There is another glimpse of heaven when two people who have not talked together in years reach out to each other and say they are sorry and their relationship with God and each other is healed.
Yes, heaven is a vision of what has yet to come, and a vision of what is already here when we gather for worship, baptize, and receive Holy Communion. Heaven and earth meet when we truly confess our sin to Almighty God and receive the gift of forgiveness.
I have experienced a glimpse of heaven many times in my ministry. Let me just share one with you. I was chaplain at a hospital. A nurse on duty told me I needed to visit a man whose heart was out of rhythm. He was scheduled for a procedure in the morning to attempt to bring it back to rhythm. He also seemed weighed down with some personal problems.

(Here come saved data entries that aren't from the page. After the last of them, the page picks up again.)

(** * terminal-tutor: the conversational query pipeline, embedded and verified

    A shallow embedding of the parts of [src/GeminiClient.cpp],
    [src/Simulator.cpp] and [src/main.cpp] that carry the session store, the
    remote client, the intent classifier, the streaming decoder, the danger
    classifiers, the command executor and the token budget monitor.

    Conventions.
    - [std::string] is a [string] of bytes ([ascii]); positions are [nat] and
      [std::string::npos] is [None].
    - A C++ exception is a [Throw] in the [result] monad; [try ... catch] is a
      [match] on it.  A call that changes the client before it throws is an
      [outcome]: the state it leaves and the exception, if any.
    - The JSON library, the HTTP transport, the process pipe and the file
      system are outside the repository.  The JSON text codec is an interface
      ([JsonLib]) every development below is parametric in; [NlohmannModel]
      is one executable instance used to evaluate the code on concrete
      replies.  What the file system allows is an interface too
      ([FileSystem]), with one instance for the evaluations.  The
      transport, the pipe and the content of the files are explicit inputs
      and outputs of the embedded functions. *)

From Stdlib Require Import ZArith Lia Ascii.
From stdpp Require Import base strings list gmap pretty.

Local Open Scope Z_scope.

(** ** Byte strings *)

Module Str.

Definition nl : ascii := "010".
Definition cr : ascii := "013".
Definition tab : ascii := "009".
Definition dq : ascii := "034".

Definition of_char (c : ascii) : string := String c "".

Fixpoint map (f : ascii → ascii) (s : string) : string :=
  match s with
  | "" => ""
  | String c s' => String (f c) (map f s')
  end.

(** [::tolower] in the "C" locale: only [A]..[Z] move. *)
Definition tolower (c : ascii) : ascii :=
  let n := N_of_ascii c in
  if ((65 <=? n) && (n <=? 90))%N then ascii_of_N (n + 32) else c.

Fixpoint take (n : nat) (s : string) : string :=
  match n, s with
  | S n', String c s' => String c (take n' s')
  | _, _ => ""
  end.

Fixpoint drop (n : nat) (s : string) : string :=
  match n, s with
  | S n', String _ s' => drop n' s'
  | _, _ => s
  end.

(** [s.substr(pos, len)] for [pos <= s.size()]; the length is clamped. *)
Definition substr (pos len : nat) (s : string) : string :=
  take len (drop pos s).

(** [s.substr(pos)] for [pos <= s.size()]. *)
Definition substr_from (pos : nat) (s : string) : string := drop pos s.

(** [s.rfind(p, 0) == 0]: [p] is a prefix of [s]. *)
Fixpoint starts_with (p s : string) : bool :=
  match p, s with
  | "", _ => true
  | String a p', String b s' => if Ascii.eqb a b then starts_with p' s' else false
  | String _ _, "" => false
  end.

Fixpoint find_from (pat s : string) (i : nat) : option nat :=
  if starts_with pat s then Some i
  else match s with
       | "" => None
       | String _ s' => find_from pat s' (S i)
       end.

(** [s.find(pat)]: the position of the first occurrence. *)
Definition find (pat s : string) : option nat := find_from pat s 0.

(** [s.find(pat) != std::string::npos] *)
Definition contains (pat s : string) : bool :=
  match find pat s with Some _ => true | None => false end.

(** [s.find(c)] for a character. *)
Definition find_char (c : ascii) (s : string) : option nat := find (of_char c) s.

I went into his room. His chest had all sorts of wires to measure his heart’s action. After we got to know each other, he told me he was an immigrant from Germany. As a child he almost starved for the lack of food. So, when he got to America, he worked very hard to earn the money in the hopes he would never be hungry again. As time went on, he fell in love, got married, and they had three children. Concerned that his family would never want for anything he became a work alcoholic. But in the process, he missed all the important moments in his children’s lives. He never saw them play sports. He even missed their graduation from school.
Now they are grown up and they are strangers, and he has come to realize in personal relationships with his children he has been a total failure. He could feel the weight of sin and now he is in the hospital because his heart is out of rhythm.
I asked him if the gulf between them was too great to cross. He said, “No, but I am afraid they will reject me.”
I asked him if he was sorry for his personal failure to his children. He said he was.
I asked him if he believed God could forgive him of his sin. He was certain that was possible.
I asked him if he was a Christian. He shared he was a Christian and a member of the Lutheran Church,
I looked him in the eye and offered to pray to God for forgiveness. We prayed earnestly, and then I looked him again in the eye. “As a minister of our Lord Jesus Christ, and by his authority I declare the entire forgiveness of all your sin.”
He shared great relief to have this weight off of his shoulders and felt God would give him the courage to beg his children for their forgiveness and ask that they begin anew.
A nurse came into the room and declared his heart had converted and was back to normal again. We celebrated and knew we had experienced a glimpse of heaven. Amen.